Where is the real news?

One visitor at yesterday’s post said that while I liked the chaos of an uncertain past, he found the cover-ups that created that uncertainty to be unsettling. I agree with him.

The chaos that motivates me as a writer is that which occurs after the fact–even centuries after the fact–as people (experts and others) try to cut through old smoke screens to figure out what really happened.

Suffice it to say, there’s nothing good about the news today when it becomes polarized, subject to corporate or anchor-person agendas, or sanitized to conform with public opinion. When these things happen, what we’re getting is public relations information that has gone through multiple spin doctors.

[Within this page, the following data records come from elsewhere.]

Lemma wp_block_merge_prev (Q : Z → tlsf → Prop) :
  (∀ s' B' q' qb', pending control s' B' q' qb' → used_map B' = used_map B →
     bpf qb' = false → frame (used_map B) s s' → resized 0 B B' → Q q' s') →
  wp (block_merge_prev control q) s Q.
Proof.
  intros HQ. destruct Hpd as [Hw Hq Hf Hc]. pose proof (wf_phys _ _ _ _ Hw) as Hp.
  pose proof (wf_free_size _ _ _ _ _ _ Hw Hq Hf) as Hqs.
  pose proof (phys_hdr _ _ _ _ _ Hp Hq) as Hhq.
  pose proof (ph_placed _ _ _ Hp _ _ Hq) as (Hq0 & Hq8 & Hqlim & _ & _).
  apply wp_bind, (wp_block_is_prev_free s q qb Hhq).
  destruct (bpf qb) eqn:Hqpf; [|by apply wp_ret, (HQ s B q qb); try apply frame_refl; try apply resized_refl].
  destruct (ph_prev _ _ _ Hp q qb Hq Hqpf) as (p & pb & Hpb & Hpsz & Hpq).
  destruct (wf_next _ _ _ _ _ _ Hw Hpb Hpsz) as (qb0 & Hqb0 & Hpf & Hfoot).
  rewrite Hpq in *. assert (qb0 = qb) as -> by congruence.
  assert (bfree pb = true) as Hpfr by congruence.
  pose proof (ph_placed _ _ _ Hp _ _ Hpb) as (Hp0 & _).
  apply wp_bind, wp_bind, (wp_block_is_prev_free s q qb Hhq).
  apply wp_bind, wp_assert; [done|].
  apply wp_load; [unfold prev_phys_block; lia|done|]. unfold prev_phys_block.
  rewrite Hfoot by done.
  apply wp_bind, wp_assert; [destruct (Z.eqb_spec p 0); [lia|done]|].
  apply wp_bind, (wp_block_is_free s p pb (phys_hdr _ _ _ _ _ Hp Hpb)).
  apply wp_bind, wp_assert; [done|].
  pose proof (wf_free_size _ _ _ _ _ _ Hw Hpb Hpfr).
  apply wp_bind. eapply wp_block_remove; [done| |].
  { rewrite lookup_delete_ne by lia. apply free_map_Some. eauto. }
  intros s1 Hw1 Hfr1. set (Fr1 := delete p _) in Hw1.
  assert (Fr1 !! p = None) as HF1 by apply lookup_delete_eq.
  assert (Fr1 !! q = None) as HF2 by (unfold Fr1; rewrite lookup_delete_ne, lookup_delete_eq by lia; done).
  destruct (wf_next _ _ _ _ _ _ Hw Hq ltac:(lia)) as (nb & Hn & Hnpf & _).
  rewrite <- Hpq in Hq, Hn, HF2 |- *.
  eapply wp_block_absorb; [done..|lia|done|].
  intros s2 Hfl Hsl Hbl Hm1 Hm2 Hm3 Hoth.
  destruct (wf_absorb_free control s1 B Fr1 p pb qb nb s2) as [Hw2 Hfr2];
    try done; [by rewrite Hnpf|].
  assert (bpf pb = false) as Hppf.
  { destruct (bpf pb) eqn:E; [|done]. destruct (Hc _ _ Hpb Hpfr E); lia. }
  apply (HQ s2 (absorb_map B p pb qb nb true) p (Blk (bsz pb + 8 + bsz qb) true (bpf pb))).
  - split.
    + rewrite (free_absorb control (mem s)) by (done || lia).
      rewrite delete_insert_eq. unfold Fr1 in Hw2. rewrite <- Hpq in Hw2. exact Hw2.
    + eapply (absorb_map_p control (mem s)); (done || lia).
    + done.
    + intros y yb Hy Hyf Hyp.
      destruct (absorb_coalesced _ _ _ _ _ _ _ _ _ _ Hp Hpb ltac:(lia) Hq ltac:(lia) Hn Hy Hyf Hyp)
        as [(-> & _)|[(_ & -> & ?)|(? & ? & ? & b0 & Hb0 & ? & ?)]];
        [by left|right; simpl; lia|].
      destruct (Hc y b0 Hb0) as [?|?]; done || lia.
  - by rewrite (used_absorb control (mem s)), delete_id by
      (done || lia || (unfold used_map; rewrite lookup_omap, Hpb; simpl; by rewrite Hpfr)).
  - done.
  - by eapply frame_trans.
  - apply (resized_absorb control (mem s)); (done || lia).
Qed.
End merge.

When people argue with each other on social media, I can usually tell where they’re getting their real or imagined news: FOX or CNN. I want to ask, where have all the journalists gone, long time passing, gone to the big money every one, when will they ever learn?

My father was a journalist and a journalism school dean, I majored in journalism and taught it at the college level, so I’ve got to say, the kind of reportage we’re getting today from many sources is not what we taught: it’s yellow journalism creeping out of the past tricking the public into believing that public opinions are more honest (or exciting) than facts.

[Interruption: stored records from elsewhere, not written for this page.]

(* ===== verification/TlsfProps.v ===== *)
(** The contract of the TLSF allocator: an abstract map of live allocations
    refined by every interface routine, and what it means for a client: no
    sequence of valid requests faults, overlaps or corrupts an allocation. *)

From S2P Require Import Prelude CString TlsfBits TlsfModel TlsfInv TlsfLists TlsfPhys TlsfOps.
From S2P Require Import TlsfExtent TlsfTrim TlsfHeap TlsfPool.

(** ** The abstract allocator *)

(** State [s] represents the live allocations [U] (header address to payload
    size) in pools of extent [E]. *)
Definition live (control : Z) (E : Z * Z) (s : tlsf) (U : gmap Z Z) : Prop :=
  ∃ B, tlsf_inv control s B ∧ used_map B = U ∧ extent B = E.

(** The requests a client can make. *)
Inductive call :=
| Malloc (size : Z)
| Memalign (k size : Z)
| Free (ptr : Z)
| Realloc (ptr size : Z).

Definition run_call (control : Z) (c : call) : M Z :=
  match c with
  | Malloc size => tlsf_malloc control size
  | Memalign k size => tlsf_memalign control (2 ^ k) size
  | Free ptr => tlsf_free control ptr ;; mret 0
  | Realloc ptr size => tlsf_realloc control ptr size
  end.

(** Pointers passed in are null or live; sizes are those a [size_t] request
    that is not rounded to nothing can have. *)
Definition valid_ptr (U : gmap Z Z) (ptr : Z) : Prop := ptr = 0 ∨ is_Some (U !! (ptr - 16)).
Definition valid_call (U : gmap Z Z) (c : call) : Prop :=
  match c with
  | Malloc size => 0 ≤ size < 2 ^ 64
  | Memalign k size => 0 ≤ k < 63 ∧ 0 ≤ size < 2 ^ 64
  | Free ptr => valid_ptr U ptr
  | Realloc ptr size => valid_ptr U ptr ∧ 0 ≤ size < 2 ^ 32 - 8
  end.

(** The size recorded in a block's header. *)
Definition header_size (s : tlsf) (a : Z) : Z := Z.land (mem s (a + 8)) (not64 3).

(** The live allocations after a call that returned [p] in state [s']. *)
Definition after_call (U : gmap Z Z) (c : call) (p : Z) (s' : tlsf) : gmap Z Z :=
  let add V := if p =? 0 then V else <[p - 16:=header_size s' (p - 16)]> V in
  match c with
  | Malloc _ | Memalign _ _ => add U
  | Free ptr => delete (ptr - 16) U
  | Realloc ptr size =>
      if p =? 0 then (if size =? 0 then delete (ptr - 16) U else U)
      else add (delete (ptr - 16) U)
  end.

(** Everything a client can do: calls with valid arguments, and writes inside
    the payload of a live allocation. *)
Inductive reachable (control bytes : Z) : tlsf → gmap Z Z → Prop :=
| reach_init s s' :
    0 < control → control mod 8 = 0 → control + bytes < 2 ^ 64 →
    6576 ≤ bytes < 2 ^ 32 + 6552 →
    tlsf_create_with_pool control bytes s = Done (control, s') → reachable control bytes s' ∅
| reach_call s U c p s' :
    reachable control bytes s U → valid_call U c → run_call control c s = Done (p, s') →
    reachable control bytes s' (after_call U c p s')
| reach_write s U a sz x v :
    reachable control bytes s U → U !! a = Some sz → a + 16 ≤ x < a + 16 + sz →
    reachable control bytes (st x v s) U.

(** Payloads of live allocations: aligned, inside the address space, apart
    from each other and from the control structure. *)
Definition separated (control : Z) (U : gmap Z Z) : Prop :=
  ∀ a sz, U !! a = Some sz →
    0 < a ∧ a mod 8 = 0 ∧ 24 ≤ sz ∧ a + 16 + sz < 2 ^ 64 ∧
    (a + 16 + sz ≤ control ∨ control + 6536 ≤ a + 16) ∧
    ∀ a' sz', U !! a' = Some sz' → a ≠ a' → a + 16 + sz ≤ a' + 16 ∨ a' + 16 + sz' ≤ a + 16.

(** ** Lemmas *)

Lemma live_separated control E s U : live control E s U → separated control U.
Proof.
  intros (B & Hinv & <- & _) a sz Ha. pose proof (wf_phys _ _ _ _ (proj1 Hinv)) as Hp.
  destruct (inv_bound _ _ _ _ _ Hinv Ha) as (b & Hb & Hf & <- & ? & ? & ? & ?).
  pose proof (ph_control _ _ _ Hp a b Hb). split_and!; try done; try lia.
  intros a' sz' Ha' Hne. destruct (inv_bound _ _ _ _ _ Hinv Ha') as (b' & Hb' & _ & <- & ? & _).
  disj Hp a a'. lia.
Qed.

Lemma live_header control s B a sz :
  tlsf_inv control s B → used_map B !! a = Some sz → header_size s a = sz.
Proof.
  intros Hinv Ha. destruct (inv_bound _ _ _ _ _ Hinv Ha) as (b & Hb & Hf & <- & _).
  pose proof (wf_phys _ _ _ _ (proj1 Hinv)) as Hp. unfold header_size.
  rewrite (ph_header _ _ _ Hp a b Hb).
  apply (enc_land_not64 s a b (phys_hdr _ _ _ _ _ Hp Hb) 3 (λ x, x = bsz b)); [lia|].
  destruct (bfree b), (bpf b); simpl Z.land; by rewrite Z.add_0_r.
Qed.

Lemma allocated_live control B U size s p s' :
  allocated control (same_extent B) U size s p s' →
  p ≠ 0 ∧ live control (extent B) s' (<[p - 16:=header_size s' (p - 16)]> U).
Proof.
  intros (B' & Hinv & He & _ & Hp & _ & sz & Hsz & HU). split; [lia|]. exists B'. split; [done|].
  rewrite (live_header control s' B' (p - 16) sz); [by rewrite HU|done|].
  rewrite HU. apply lookup_insert_eq.
Qed.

I went to a large journalism school (Syracuse) and when I read the bulletins and newsletters they send out to their alumni, I see a lot of good things happening. According to its website, Syracuse University’s “Newhouse School is more than just the nation’s leading communications school. It’s where passionate young minds go to discover what they can become—communicators, storytellers, leaders, innovators.” I see similar statements on other university websites.

I want to ask this: What happens to your students between their graduation days and the moment when they report to work at news sites that are skewing the news?

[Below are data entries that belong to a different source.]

(* ===== verification/Vmm.v ===== *)
(** sys/mm/vmm.c: four-level page tables over the frame allocator. *)

From S2P Require Import Prelude CString Bitmap Pmm.

#[local] Arguments Z.testbit : simpl never.

(** ** State *)

(** [word] is the memory behind the direct map, as 64-bit words at their
    virtual addresses; [hhdm] is the offset in the boot loader's response and
    [tlb] the addresses flushed so far. *)
Record vmm := Vmm {
  pm : pmm;
  word : Z → Z;
  cr3 : Z;
  old_pml4 : Z;
  hhdm : Z;
  tlb : list Z;
}.

Notation V := (ST vmm).

Definition PTE_ADDR_MASK : Z := 0x000FFFFFFFFFF000.
Definition PTE_PRESENT : Z := 1.
Definition PTE_WRITABLE : Z := 2.
Definition PTE_USER : Z := 4.
Definition PTE_NX : Z := 2 ^ 63.
Definition PTE_GET_ADDR (value : Z) : Z := Z.land value PTE_ADDR_MASK.
Definition VIRT_TO_PT_INDEX (virt : Z) : Z := Z.land (Z.shiftr virt 12) 0x1FF.

Definition set_word (f : Z → Z) (s : vmm) : vmm :=
  Vmm (pm s) f (cr3 s) (old_pml4 s) (hhdm s) (tlb s).

Definition on_pm {A} (m : ST pmm A) : V A := λ s,
  match m (pm s) with
  | Done (a, p) => Done (a, Vmm p (word s) (cr3 s) (old_pml4 s) (hhdm s) (tlb s))
  | Halt => Halt
  | Undef => Undef
  | NoFuel => NoFuel
  end.

(** [table[index]] and its assignment; the pointer may not be null. *)
Definition read_entry (table index : Z) : V Z :=
  guard_ (negb (table =? 0)) ;; gets (λ s, word s (table + 8 * index)).
Definition write_entry (table index v : Z) : V unit :=
  guard_ (negb (table =? 0)) ;; modify (λ s, set_word (upd (word s) (table + 8 * index) v) s).

Definition flush_tlb_single (virt : Z) : V unit :=
  modify (λ s, Vmm (pm s) (word s) (cr3 s) (old_pml4 s) (hhdm s) (virt :: tlb s)).

Definition phys_to_virt (phys : Z) : V Z := gets (λ s, w64 (phys + hhdm s)).

(** ** Operations *)

Section with_shift.
Context `{ShiftSem}.

Definition get_next_level (top_level index : Z) (alloc : bool) : V Z :=
  e ← read_entry top_level index;
  if negb (Z.land e PTE_PRESENT =? 0) then phys_to_virt (PTE_GET_ADDR e)
  else if negb alloc then mret 0
  else
    next_level ← on_pm (pmm_alloc 1);
    write_entry top_level index
      (Z.lor (Z.lor (Z.lor next_level PTE_PRESENT) PTE_WRITABLE) PTE_NX) ;;
    phys_to_virt next_level.

Definition get_page_table (pml4 virt : Z) (alloc : bool) : V Z :=
  let pml4_index := Z.land (Z.shiftr virt 39) 0x1FF in
  let pdpt_index := Z.land (Z.shiftr virt 30) 0x1FF in
  let pd_index := Z.land (Z.shiftr virt 21) 0x1FF in
  pdpt ← get_next_level pml4 pml4_index alloc;
  if pdpt =? 0 then mret 0
  else
    pd ← get_next_level pdpt pdpt_index alloc;
    if pd =? 0 then mret 0
    else get_next_level pd pd_index alloc.

Definition vmm_map_page (pml4 virt phys flags : Z) : V unit :=
  page_table ← get_page_table pml4 virt true;
  write_entry page_table (VIRT_TO_PT_INDEX virt) (Z.lor phys flags) ;;
  flush_tlb_single virt.

Definition vmm_unmap_page (pml4 virt : Z) : V unit :=
  page_table ← get_page_table pml4 virt false;
  if page_table =? 0 then mret tt
  else write_entry page_table (VIRT_TO_PT_INDEX virt) 0 ;; flush_tlb_single virt.

Definition vmm_alloc_pages (pages : Z) : V Z :=
  ptr ← on_pm (pmm_alloc pages); phys_to_virt ptr.

Definition vmm_get_pml4 : V Z :=
  cr3_val ← gets cr3; phys_to_virt cr3_val.

(** The 512 of [memzero] counts bytes. *)
Definition vmm_make_pml4 : V Z :=
  old ← gets old_pml4;
  (if old =? 0 then
     p ← vmm_get_pml4;
     modify (λ s, Vmm (pm s) (word s) (cr3 s) p (hhdm s) (tlb s))
   else mret tt) ;;
  new_pml4 ← vmm_alloc_pages 1;
  modify (λ s, set_word (memzero (word s) new_pml4 512) s) ;;
  for_each (seqZ 256 256) (λ i,
    old ← gets old_pml4;
    e ← read_entry old i;
    write_entry new_pml4 i e) ;;
  mret new_pml4.

Definition vmm_get_phys (virt : Z) : V Z :=
  let virt := ALIGN_DOWN virt 0x1000 in
  pml4 ← vmm_get_pml4;
  page_table ← get_page_table pml4 virt true;
  pte_value ← read_entry page_table (VIRT_TO_PT_INDEX virt);
  mret (PTE_GET_ADDR pte_value).

End with_shift.

(** ** The processor's view *)

(** The table reached from [t] through the indices of a path. *)
Fixpoint table_at (w : Z → Z) (off t : Z) (path : list Z) : option Z :=
  match path with
  | [] => Some t
  | i :: path =>
      let e := w (t + 8 * i) in
      if Z.testbit e 0 then table_at w off (w64 (PTE_GET_ADDR e + off)) path else None
  end.

(** The indices of a virtual address, and its page-table entry. *)
Definition path_of (virt : Z) : list Z :=
  [Z.land (Z.shiftr virt 39) 0x1FF; Z.land (Z.shiftr virt 30) 0x1FF; Z.land (Z.shiftr virt 21) 0x1FF].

Does the mob stop by to see them before they report to work and promise money if they follow orders and violence if they don’t? Has social media’s focus on personal opinion dumbed down the public so they don’t know the difference between an opinion show and a news broadcast? Or, are people just too lazy to check multiple sources?

Perhaps all of the above.

I don’t think the solution to this problem is censorship by Facebook as though the opinions expressed on the site need to go through some strainer to see if they’re correct or not. That’s a misnomer. Opinions might be anything and could be strange or fact-based or agenda-based. But we have a right to say what we think.

Frankly, I think we need more people calling out major news organizations for skewing the news. I’ve even caught age-old newspapers “covering” a speech by making stuff up about what was said. If I hear the live broadcast of the speech and then see a “news report” the following day that doesn’t match the actual speech, I know the newspaper or broadcast organization is reporting an agenda rather than the facts.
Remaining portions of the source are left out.